**WHAT YOU NEED TO DO:**
Only lines holding the word "Hsep" should be copied from the material.

START GIVEN INFORMATION

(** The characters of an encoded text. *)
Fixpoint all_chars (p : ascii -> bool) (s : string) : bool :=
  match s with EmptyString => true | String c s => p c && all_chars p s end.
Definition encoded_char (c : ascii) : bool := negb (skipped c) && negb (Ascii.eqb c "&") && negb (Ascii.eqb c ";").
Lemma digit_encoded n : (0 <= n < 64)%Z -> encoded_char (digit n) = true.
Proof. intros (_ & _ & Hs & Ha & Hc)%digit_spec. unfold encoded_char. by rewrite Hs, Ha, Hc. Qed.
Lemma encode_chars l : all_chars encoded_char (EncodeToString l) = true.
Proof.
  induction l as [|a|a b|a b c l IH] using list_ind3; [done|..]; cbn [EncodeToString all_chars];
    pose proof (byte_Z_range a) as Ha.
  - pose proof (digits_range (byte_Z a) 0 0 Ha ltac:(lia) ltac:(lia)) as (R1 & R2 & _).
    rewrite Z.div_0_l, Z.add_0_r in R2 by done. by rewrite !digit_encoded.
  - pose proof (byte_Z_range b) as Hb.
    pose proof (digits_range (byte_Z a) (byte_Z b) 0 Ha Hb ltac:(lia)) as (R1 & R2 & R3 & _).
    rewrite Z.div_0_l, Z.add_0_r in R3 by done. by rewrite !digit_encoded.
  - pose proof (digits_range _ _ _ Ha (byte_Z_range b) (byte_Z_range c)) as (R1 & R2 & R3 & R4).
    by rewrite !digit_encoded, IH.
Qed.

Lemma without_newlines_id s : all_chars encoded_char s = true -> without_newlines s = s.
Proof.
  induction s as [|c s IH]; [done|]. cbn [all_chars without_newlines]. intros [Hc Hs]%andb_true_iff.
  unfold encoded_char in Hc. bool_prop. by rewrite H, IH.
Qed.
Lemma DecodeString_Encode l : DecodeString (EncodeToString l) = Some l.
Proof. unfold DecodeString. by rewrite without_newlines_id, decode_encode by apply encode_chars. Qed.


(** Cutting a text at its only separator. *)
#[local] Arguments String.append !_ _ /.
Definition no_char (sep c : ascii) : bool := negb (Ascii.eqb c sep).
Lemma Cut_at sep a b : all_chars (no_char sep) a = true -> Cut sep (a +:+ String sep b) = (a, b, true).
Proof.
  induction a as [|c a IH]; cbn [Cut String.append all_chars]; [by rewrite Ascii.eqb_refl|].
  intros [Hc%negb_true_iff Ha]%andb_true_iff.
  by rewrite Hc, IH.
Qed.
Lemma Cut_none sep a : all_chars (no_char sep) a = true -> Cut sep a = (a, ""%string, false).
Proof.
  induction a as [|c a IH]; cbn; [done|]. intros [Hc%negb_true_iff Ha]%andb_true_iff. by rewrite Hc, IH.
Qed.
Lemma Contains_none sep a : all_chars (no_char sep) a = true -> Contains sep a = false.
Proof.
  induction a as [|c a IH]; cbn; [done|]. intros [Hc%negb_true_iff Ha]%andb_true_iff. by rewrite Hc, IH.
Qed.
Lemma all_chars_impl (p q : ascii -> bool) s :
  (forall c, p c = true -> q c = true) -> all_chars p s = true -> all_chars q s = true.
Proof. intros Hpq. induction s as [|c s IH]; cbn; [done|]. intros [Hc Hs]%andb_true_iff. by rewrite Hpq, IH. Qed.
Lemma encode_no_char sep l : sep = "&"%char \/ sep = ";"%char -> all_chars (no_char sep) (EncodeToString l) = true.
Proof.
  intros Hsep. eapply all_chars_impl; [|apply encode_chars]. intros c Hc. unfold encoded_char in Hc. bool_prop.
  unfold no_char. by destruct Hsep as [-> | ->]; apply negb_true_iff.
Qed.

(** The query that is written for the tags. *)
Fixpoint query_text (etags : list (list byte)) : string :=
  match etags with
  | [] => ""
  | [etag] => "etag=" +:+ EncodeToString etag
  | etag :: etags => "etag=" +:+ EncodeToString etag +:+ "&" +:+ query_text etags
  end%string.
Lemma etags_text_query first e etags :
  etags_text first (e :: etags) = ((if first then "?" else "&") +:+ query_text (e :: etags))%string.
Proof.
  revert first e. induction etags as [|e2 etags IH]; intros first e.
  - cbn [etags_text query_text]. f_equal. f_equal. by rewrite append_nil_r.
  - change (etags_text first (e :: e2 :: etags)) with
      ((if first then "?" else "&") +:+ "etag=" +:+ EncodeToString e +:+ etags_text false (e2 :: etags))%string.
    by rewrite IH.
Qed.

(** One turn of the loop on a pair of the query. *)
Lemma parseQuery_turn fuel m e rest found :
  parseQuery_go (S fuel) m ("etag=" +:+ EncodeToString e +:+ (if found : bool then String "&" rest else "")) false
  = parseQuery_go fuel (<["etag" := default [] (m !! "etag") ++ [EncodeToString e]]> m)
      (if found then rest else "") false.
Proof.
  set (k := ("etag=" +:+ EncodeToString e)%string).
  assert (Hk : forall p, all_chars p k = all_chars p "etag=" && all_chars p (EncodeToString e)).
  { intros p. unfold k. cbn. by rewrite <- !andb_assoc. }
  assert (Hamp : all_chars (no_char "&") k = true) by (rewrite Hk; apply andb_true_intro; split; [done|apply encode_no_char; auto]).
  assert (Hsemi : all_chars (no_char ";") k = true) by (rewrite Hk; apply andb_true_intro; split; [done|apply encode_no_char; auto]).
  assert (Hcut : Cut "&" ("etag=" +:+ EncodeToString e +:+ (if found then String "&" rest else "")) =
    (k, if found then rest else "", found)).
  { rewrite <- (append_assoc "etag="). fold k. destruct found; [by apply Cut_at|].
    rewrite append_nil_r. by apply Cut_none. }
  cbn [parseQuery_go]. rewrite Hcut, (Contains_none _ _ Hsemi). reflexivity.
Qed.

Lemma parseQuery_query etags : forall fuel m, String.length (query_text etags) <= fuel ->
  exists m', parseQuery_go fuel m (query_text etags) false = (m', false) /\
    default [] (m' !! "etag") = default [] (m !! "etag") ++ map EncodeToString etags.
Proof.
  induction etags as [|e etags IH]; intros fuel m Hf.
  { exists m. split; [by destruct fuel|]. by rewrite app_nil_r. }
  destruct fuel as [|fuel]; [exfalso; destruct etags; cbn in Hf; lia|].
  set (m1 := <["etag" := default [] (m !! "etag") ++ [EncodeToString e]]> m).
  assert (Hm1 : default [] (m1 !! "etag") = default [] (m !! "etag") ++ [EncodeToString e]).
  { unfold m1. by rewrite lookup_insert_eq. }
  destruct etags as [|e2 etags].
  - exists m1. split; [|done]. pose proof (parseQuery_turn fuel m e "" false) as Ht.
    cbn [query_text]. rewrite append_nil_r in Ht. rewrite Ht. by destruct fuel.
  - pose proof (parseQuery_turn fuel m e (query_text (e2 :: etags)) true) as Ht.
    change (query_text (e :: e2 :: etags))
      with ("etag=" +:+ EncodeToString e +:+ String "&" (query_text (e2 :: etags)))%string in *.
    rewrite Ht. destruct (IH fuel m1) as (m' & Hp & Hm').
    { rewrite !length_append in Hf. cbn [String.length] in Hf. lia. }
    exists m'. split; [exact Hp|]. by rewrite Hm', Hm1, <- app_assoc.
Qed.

END GIVEN INFORMATION

**ANSWER SECTION:**
  intros Hsep. eapply all_chars_impl; [|apply encode_chars]. intros c Hc. unfold encoded_char in Hc. bool_prop.
  unfold no_char. by destruct Hsep as [-> | ->]; apply negb_true_iff.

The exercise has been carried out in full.